(Stored data)
*** Block opens ***

(* ===== verification/Utils.v ===== *)
(** * General helpers (src/utils/mod.rs)

    Hexadecimal text, sizes and durations for people, the two retry loops, weighted choice, the
    generator of identifiers and the stopwatch.  A retried operation is a computation on some state;
    the sleeps between attempts are collected, in milliseconds. *)

From Stdlib Require Import SpecFloat.
From stdpp Require Import strings pretty.
From S2P Require Import Prelude Hashing Floats State Wal HashHelpers Rounds Time Text.
Abbreviation length := List.length.

Module Utils.

(** ** Hexadecimal *)

Definition bytes_to_hex (bytes : list Z) : string := ("0x" +:+ hex_encode bytes)%string.
Definition hex_to_bytes (hex : string) : option (list Z) := hex_decode (trim_start_matches "0x" hex).

(** Bytes are read back from their text, with and without the prefix. *)
Theorem bytes_hex_roundtrip (bytes : list Z) :
  Forall byte_ok bytes -> hex_to_bytes (bytes_to_hex bytes) = Some bytes /\ hex_decode (hex_encode bytes) = Some bytes.
Proof. intros H. unfold hex_to_bytes, bytes_to_hex. by rewrite trim_hex_encode, hex_decode_encode. Qed.

(** ** Sizes *)

(** [x] is at least [y], as [>=] on [f64]: false on NaN. *)
Definition f64_ge (x y : f64) : bool := SFleb y x.

Definition UNITS : list string := ["B"; "KB"; "MB"; "GB"; "TB"]%string.
(** [while size >= 1024.0 && unit_idx < UNITS.len() - 1]: at most [fuel] = 4 more units. *)
Fixpoint scale (fuel : nat) (size : f64) (unit_idx : nat) : f64 * nat :=
  match fuel with
  | O => (size, unit_idx)
  | S fuel => if f64_ge size (f64_of 1024) then scale fuel (f64_div size (f64_of 1024)) (S unit_idx) else (size, unit_idx)
  end.
Definition human_readable_size {E} (bytes : Z) : Outcome E string :=
  let '(size, unit_idx) := scale (length UNITS - 1) (f64_of bytes) 0 in
  let? u := index UNITS unit_idx in
  Ok (Text.format_fixed 2 size +:+ " " +:+ u)%string.

Definition human_readable_duration (secs : Z) : string :=
  if secs <? 60 then (pretty secs +:+ "s")%string
  else if secs <? 3600 then (pretty (secs / 60) +:+ "m " +:+ pretty (secs mod 60) +:+ "s")%string
  else if secs <? 86400 then (pretty (secs / 3600) +:+ "h " +:+ pretty ((secs mod 3600) / 60) +:+ "m")%string
  else (pretty (secs / 86400) +:+ "d " +:+ pretty ((secs mod 86400) / 3600) +:+ "h")%string.

(** ** Retrying *)

Section Retry.
Context `{BP : BuildProfile} {W E T : Type}.
(** One call of the closure and its future. *)
Context (f : W -> (T + E) * W).

(** The result, the final state and the sleeps.  [sleep] is the wait after attempt [attempt]; [more] is
    the number of attempts still allowed after this one, so the loop runs at most [more + 1] times. *)
Fixpoint retry_loop (sleep : nat -> Outcome E Z) (more attempt : nat) (w : W) : Outcome E T * W * list Z :=
  match f w with
  | (inl t, w1) => (Ok t, w1, [])
  | (inr e, w1) =>
      match more with
      | O => (Err e, w1, [])
      | S more =>
          match sleep attempt with
          | Ok ms => let '(r, w2, l) := retry_loop sleep more (S attempt) w1 in (r, w2, ms :: l)
          | _ => (Panic, w1, [])
          end
      end
  end.
Definition retry (max_retries : nat) (delay_ms : Z) : W -> Outcome E T * W * list Z :=
  retry_loop (fun _ => Ok delay_ms) max_retries 0.
(** [base_delay_ms * 2u64.pow(attempt as u32)]. *)
Definition backoff_delay (base_delay_ms : Z) (attempt : nat) : Outcome E Z :=
  let? p := arith 64 (2 ^ cast 32 (Z.of_nat attempt)) in mul_u64 base_delay_ms p.
Definition retry_with_backoff (max_retries : nat) (base_delay_ms : Z) : W -> Outcome E T * W * list Z :=
  retry_loop (backoff_delay base_delay_ms) max_retries 0.

(** The state after [n] calls, and the answer of the next one. *)
Definition after (n : nat) (w : W) : W := Nat.iter n (fun w => (f w).2) w.
Definition answer (n : nat) (w : W) : T + E := (f (after n w)).1.
Lemma after_S n w : after (S n) w = after n (f w).2.
Proof. unfold after. by rewrite Nat.iter_succ_r. Qed.

(** The loop stops at the first success or after the last attempt. *)
Lemma retry_loop_spec sleep (d : nat -> Z) : forall more attempt w,
  (forall i, (i < more)%nat -> sleep (attempt + i)%nat = Ok (d (attempt + i)%nat)) ->
  exists n, (n <= more)%nat /\
    (forall i, (i < n)%nat -> exists e, answer i w = inr e) /\
    retry_loop sleep more attempt w =
      (match answer n w with inl t => Ok t | inr e => Err e end, after (S n) w, map (fun i => d (attempt + i)%nat) (seq 0 n)) /\
    ((exists t, answer n w = inl t) \/ n = more).
Proof.
  induction more as [|more IH]; intros attempt w Hsleep; cbn [retry_loop].
  - exists 0%nat. unfold answer. cbn. destruct (f w) as [[t|e] w1]; cbn; (split_and!; [lia|intros; lia|done|auto]).
  - destruct (f w) as [[t|e] w1] eqn:Hf.
    + exists 0%nat. unfold answer. cbn. rewrite Hf. split_and!; [lia|intros; lia|done|left; by exists t].
    + pose proof (Hsleep 0%nat ltac:(lia)) as H0. rewrite Nat.add_0_r in H0. rewrite H0.
      destruct (IH (S attempt) w1) as (n & Hn & Hfail & Hrun & Hend).
      { intros i Hi. pose proof (Hsleep (S i) ltac:(lia)) as Hs. by rewrite Nat.add_succ_r in Hs. }
      assert (Hw : (f w).2 = w1) by (by rewrite Hf). assert (Hshift : forall i, answer (S i) w = answer i w1) by (intros i; unfold answer; by rewrite after_S, Hw).
      exists (S n). split_and!; [lia| | |].
      * intros [|i] Hi; [exists e; unfold answer; cbn; by rewrite Hf|]. rewrite Hshift. apply Hfail. lia.
      * rewrite Hrun, Hshift, (after_S (S n)), Hw. cbn [seq map]. rewrite Nat.add_0_r. do 2 f_equal.
        rewrite <-seq_shift, map_map. apply map_ext. intros i. by rewrite Nat.add_succ_r.
      * rewrite Hshift. destruct Hend as [?| ->]; auto.
Qed.

(** The outcome of a loop: [n] failed attempts, then the one whose answer is returned. *)
Definition retried (max_retries : nat) (w : W) (d : nat -> Z) (out : Outcome E T * W * list Z) : Prop :=
  exists n, (n <= max_retries)%nat /\
    (forall i, (i < n)%nat -> exists e, answer i w = inr e) /\
    out = (match answer n w with inl t => Ok t | inr e => Err e end, after (S n) w, map d (seq 0 n)) /\
    ((exists t, answer n w = inl t) \/ n = max_retries).

(** [retry] calls the operation until it succeeds or [max_retries + 1] calls have failed, sleeps the
    same time between two calls and never after the last, and returns the first success or the last
    error; the [unwrap] of that error never panics. *)
Theorem retry_spec (max_retries : nat) (delay_ms : Z) (w : W) :
  retried max_retries w (fun _ => delay_ms) (retry max_retries delay_ms w).
Proof. apply (retry_loop_spec (fun _ => Ok delay_ms) (fun _ => delay_ms)). done. Qed.

(** [retry_with_backoff] does the same and doubles the sleep each time, as long as the largest delay fits
    in a [u64]. *)
Theorem retry_backoff_spec (max_retries : nat) (base_delay_ms : Z) (w : W) :
  0 <= base_delay_ms -> (0 < max_retries)%nat -> Z.of_nat max_retries <= 64 -> base_delay_ms * 2 ^ Z.of_nat (max_retries - 1) < 2 ^ 64 ->
  retried max_retries w (fun i => base_delay_ms * 2 ^ Z.of_nat i) (retry_with_backoff max_retries base_delay_ms w).
Proof.
  intros Hb Hm H64 Hfit. apply (retry_loop_spec (backoff_delay base_delay_ms) (fun i => base_delay_ms * 2 ^ Z.of_nat i)). intros i Hi. cbn [Nat.add].
  unfold backoff_delay, mul_u64, cast. rewrite Z.mod_small by lia.
  assert (0 < 2 ^ Z.of_nat i) by (apply Z.pow_pos_nonneg; lia). assert (2 ^ Z.of_nat i <= 2 ^ Z.of_nat (max_retries - 1)) by (apply Z.pow_le_mono_r; lia).
  assert (2 ^ Z.of_nat i < 2 ^ 64) by (apply Z.pow_lt_mono_r; lia). rewrite arith_fits by (unfold fits; lia). cbn [obind].
  apply arith_fits. unfold fits. nia.
Qed.
End Retry.

(** From the 65th failure on the power of two no longer fits: a checked build panics, a release build
    waits zero milliseconds, so the loop hammers what it was meant to spare. *)
Theorem retry_backoff_wraps {E} (base_delay_ms : Z) (attempt : nat) :
  64 <= Z.of_nat attempt < 2 ^ 32 ->
  backoff_delay (BP := debug_profile) (E := E) base_delay_ms attempt = Panic /\
  (0 <= base_delay_ms -> backoff_delay (BP := release_profile) (E := E) base_delay_ms attempt = Ok 0).
Proof.
  intros Ha. unfold backoff_delay, cast. rewrite Z.mod_small by lia.
  assert (Hp : 2 ^ Z.of_nat attempt = 2 ^ (Z.of_nat attempt - 64) * 2 ^ 64) by (rewrite <-Z.pow_add_r by lia; f_equal; lia).
  assert (0 < 2 ^ (Z.of_nat attempt - 64)) by (apply Z.pow_pos_nonneg; lia).
  assert (Hf : ~ fits 64 (2 ^ Z.of_nat attempt)) by (rewrite Hp; unfold fits; nia).
  unfold arith. split; [by rewrite decide_False by exact Hf|]. intros Hb. rewrite decide_False by exact Hf.
  change (mul_u64 (BP := release_profile) (E := E) base_delay_ms (2 ^ Z.of_nat attempt mod 2 ^ 64) = Ok 0).
  rewrite Hp, Z.mod_mul by lia. unfold mul_u64. rewrite Z.mul_0_r. by rewrite arith_fits by (by vm_compute).
Qed.

(** ** Weighted choice *)

Section Weighted.
Context {T : Type}.
Definition total_weight (items : list (T * f64)) : f64 := foldl (fun acc p => f64_add acc p.2) (f64_of 0) items.
(** The loop that takes the weights off the drawn number. *)
Fixpoint choose_from (random : f64) (items : list (T * f64)) : option T :=
  match items with
  | [] => None
  | (item, weight) :: items =>
      let random := f64_sub random weight in
      if SFleb random (f64_of 0) then Some item else choose_from random items
  end.
(** [drawn] is [rng.gen::<f64>()]. *)
Definition weighted_random (drawn : f64) (items : list (T * f64)) : option T :=
  let total := total_weight items in
  if SFeqb total (f64_of 0) then None
  else
    match choose_from (f64_mul drawn total) items with
    | Some item => Some item
    | None => fst <$> last items
    end.

Lemma choose_from_elem random items t : choose_from random items = Some t -> t ∈ items.*1.
Proof.
  revert random. induction items as [|[item weight] items IH]; intros random; cbn; [done|]. destruct (SFleb _ _); [intros [= <-]; left|]. intros H%IH. by right.
Qed.
(** An item of the list is chosen, whatever is drawn, unless the weights add up to zero. *)
Theorem weighted_random_total (drawn : f64) (items : list (T * f64)) :
  if SFeqb (total_weight items) (f64_of 0) then weighted_random drawn items = None
  else exists t, weighted_random drawn items = Some t /\ t ∈ items.*1.
Proof.
  unfold weighted_random. destruct (SFeqb _ _) eqn:Hz; [done|]. destruct (choose_from _ items) as [t|] eqn:Hc; [exists t; split; [done|by eapply choose_from_elem]|].
  destruct items as [|p items] using rev_ind; [by vm_compute in Hz|]. rewrite last_snoc. exists p.1. split; [done|]. rewrite fmap_app. set_solver.
Qed.
End Weighted.

(** ** Identifiers: [fetch_add] is atomic and wraps *)

Record IdGenerator : Type := mkIds { next_id : Z }.
Definition ids_new : IdGenerator := mkIds 1.
Definition ids_next {E} : ST IdGenerator E Z := fun g => (Ok (next_id g), mkIds (cast 64 (next_id g + 1))).
Definition ids_current (g : IdGenerator) : Z := next_id g.
(** [n] calls, from whatever threads. *)
Fixpoint ids_take (n : nat) (g : IdGenerator) : list Z * IdGenerator :=
  match n with
  | O => ([], g)
  | S n =>
      match ids_next (E := Empty_set) g with
      | (Ok i, g1) => let '(l, g2) := ids_take n g1 in (i :: l, g2)
      | (_, g1) => ([], g1)
      end
  end.
Lemma ids_take_spec n : forall k, 0 <= k < 2 ^ 64 ->
  (ids_take n (mkIds k)).1 = map (fun i => cast 64 (k + Z.of_nat i)) (seq 0 n).
Proof.
  induction n as [|n IH]; intros k Hk; [done|]. cbn [ids_take ids_next next_id seq map]. 
  destruct (ids_take n (mkIds (cast 64 (k + 1)))) as [l g2] eqn:Ht. cbn [fst]. rewrite Z.add_0_r. unfold cast at 1. rewrite Z.mod_small by lia. f_equal.
  assert (Hr : 0 <= cast 64 (k + 1) < 2 ^ 64) by (apply Z.mod_pos_bound; lia). pose proof (IH _ Hr) as Hi. rewrite Ht in Hi. cbn in Hi. rewrite Hi, <-seq_shift, map_map.
  apply map_ext. intros i. unfold cast. rewrite Zplus_mod_idemp_l. f_equal. lia.
Qed.

(** Identifiers are handed out without repetition as long as fewer than 2^64 calls are made,
    counting from one; the call after that starts again at zero. *)
Theorem ids_distinct (n : nat) :
  Z.of_nat n < 2 ^ 64 -> (ids_take n ids_new).1 = map (fun i => Z.of_nat (S i)) (seq 0 n) /\ NoDup (ids_take n ids_new).1.
Proof.
  intros Hn. assert (He : (ids_take n ids_new).1 = map (fun i => Z.of_nat (S i)) (seq 0 n)).
  { unfold ids_new. rewrite ids_take_spec by lia. apply map_ext_in. intros i Hi%in_seq. unfold cast. rewrite Z.mod_small by lia. lia. }
  split; [done|]. rewrite He. assert (Hinj : Inj eq eq (fun i => Z.of_nat (S i))) by (intros x y Hxy; lia). apply (NoDup_fmap_2 (fun i => Z.of_nat (S i))), NoDup_seq.
Qed.

(** ** Stopwatch *)

Record Stopwatch : Type := mkStopwatch { sw_start : Z }.
Definition stopwatch_new (now : Z) : Stopwatch := mkStopwatch now.
Definition stopwatch_ms (now : Z) (s : Stopwatch) : Z := cast 64 (as_millis (Time.since now (sw_start s))).
Definition stopwatch_secs (now : Z) (s : Stopwatch) : f64 := Time.as_secs_f64 (Time.since now (sw_start s)).
Definition stopwatch_reset (now : Z) (s : Stopwatch) : Stopwatch := mkStopwatch now.

(** ** Texts *)

(** The two texts of a duration are the same function. *)
Theorem duration_texts_agree (secs : Z) : Time.format_duration (Time.from_secs secs) = human_readable_duration secs.
Proof. unfold Time.format_duration, Time.as_secs, Time.from_secs. by rewrite Z.div_mul by lia. Qed.

(** The examples in the file: sizes always carry two decimals, also bytes. *)
Theorem size_texts :
  human_readable_size (E := Empty_set) 500 = Ok "500.00 B"%string /\ human_readable_size (E := Empty_set) 1500 = Ok "1.46 KB"%string
  /\ human_readable_size (E := Empty_set) 1500000 = Ok "1.43 MB"%string /\ human_readable_size (E := Empty_set) 1152 = Ok "1.12 KB"%string.
Proof. by vm_compute. Qed.

(** The unit index stays inside the table. *)
Theorem size_never_panics {E} (bytes : Z) : is_ok (human_readable_size (E := E) bytes) = true.
Proof.
  unfold human_readable_size. assert (Hs : forall fuel x i, ((scale fuel x i).2 <= i + fuel)%nat).
  { induction fuel as [|fuel IH]; intros x i; cbn [scale snd]; [lia|]. destruct (f64_ge _ _); [|cbn [snd]; lia].
    pose proof (IH (f64_div x (f64_of 1024)) (S i)). lia. }
  specialize (Hs 4%nat (f64_of bytes) 0%nat). cbn [length UNITS Nat.sub]. destruct (scale 4 (f64_of bytes) 0) as [x i]. cbn [snd] in Hs. unfold index.
  destruct (UNITS !! i) as [u|] eqn:Hu; [done|]. apply lookup_ge_None in Hu. cbn in Hu. lia.
Qed.

(** ** Witnesses *)

Lemma bytes_hex_roundtrip_witness : hex_to_bytes (bytes_to_hex [222; 173; 190; 239]) = Some [222; 173; 190; 239].
Proof. apply (bytes_hex_roundtrip [222; 173; 190; 239]), (bool_decide_eq_true_1 _). vm_compute. reflexivity. Defined.
(** An operation that succeeds at its third call. *)
Definition third (w : Z) : (Z + string) * Z := (if 2 <=? w then inl 7 else inr "busy"%string, w + 1).
Lemma retry_backoff_spec_witness :
  retried third 5 0 (fun i => 10 * 2 ^ Z.of_nat i) (retry_with_backoff (BP := debug_profile) third 5 10 0).
Proof. apply (retry_backoff_spec (BP := debug_profile) third 5 10 0); [lia|lia|by vm_compute|by vm_compute]. Defined.
Lemma retry_backoff_wraps_witness : backoff_delay (BP := debug_profile) (E := string) 10 64 = Panic.
Proof. apply (retry_backoff_wraps 10 64). lia. Defined.
Lemma ids_distinct_witness : NoDup (ids_take 3 ids_new).1.
Proof. apply (ids_distinct 3). lia. Defined.
End Utils.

*** Block closes ***

[EXERCISE PROMPT] Using the data above, reproduce exactly the lines from the line that contains "else if secs <? 3600" through the line that contains "Definition backoff_delay (base_delay_ms", including both.

[SOLUTION TO THIS PROBLEM]
  else if secs <? 3600 then (pretty (secs / 60) +:+ "m " +:+ pretty (secs mod 60) +:+ "s")%string
  else if secs <? 86400 then (pretty (secs / 3600) +:+ "h " +:+ pretty ((secs mod 3600) / 60) +:+ "m")%string
  else (pretty (secs / 86400) +:+ "d " +:+ pretty ((secs mod 86400) / 3600) +:+ "h")%string.

(** ** Retrying *)

Section Retry.
Context `{BP : BuildProfile} {W E T : Type}.
(** One call of the closure and its future. *)
Context (f : W -> (T + E) * W).

(** The result, the final state and the sleeps.  [sleep] is the wait after attempt [attempt]; [more] is
    the number of attempts still allowed after this one, so the loop runs at most [more + 1] times. *)
Fixpoint retry_loop (sleep : nat -> Outcome E Z) (more attempt : nat) (w : W) : Outcome E T * W * list Z :=
  match f w with
  | (inl t, w1) => (Ok t, w1, [])
  | (inr e, w1) =>
      match more with
      | O => (Err e, w1, [])
      | S more =>
          match sleep attempt with
          | Ok ms => let '(r, w2, l) := retry_loop sleep more (S attempt) w1 in (r, w2, ms :: l)
          | _ => (Panic, w1, [])
          end
      end
  end.
Definition retry (max_retries : nat) (delay_ms : Z) : W -> Outcome E T * W * list Z :=
  retry_loop (fun _ => Ok delay_ms) max_retries 0.
(** [base_delay_ms * 2u64.pow(attempt as u32)]. *)
Definition backoff_delay (base_delay_ms : Z) (attempt : nat) : Outcome E Z :=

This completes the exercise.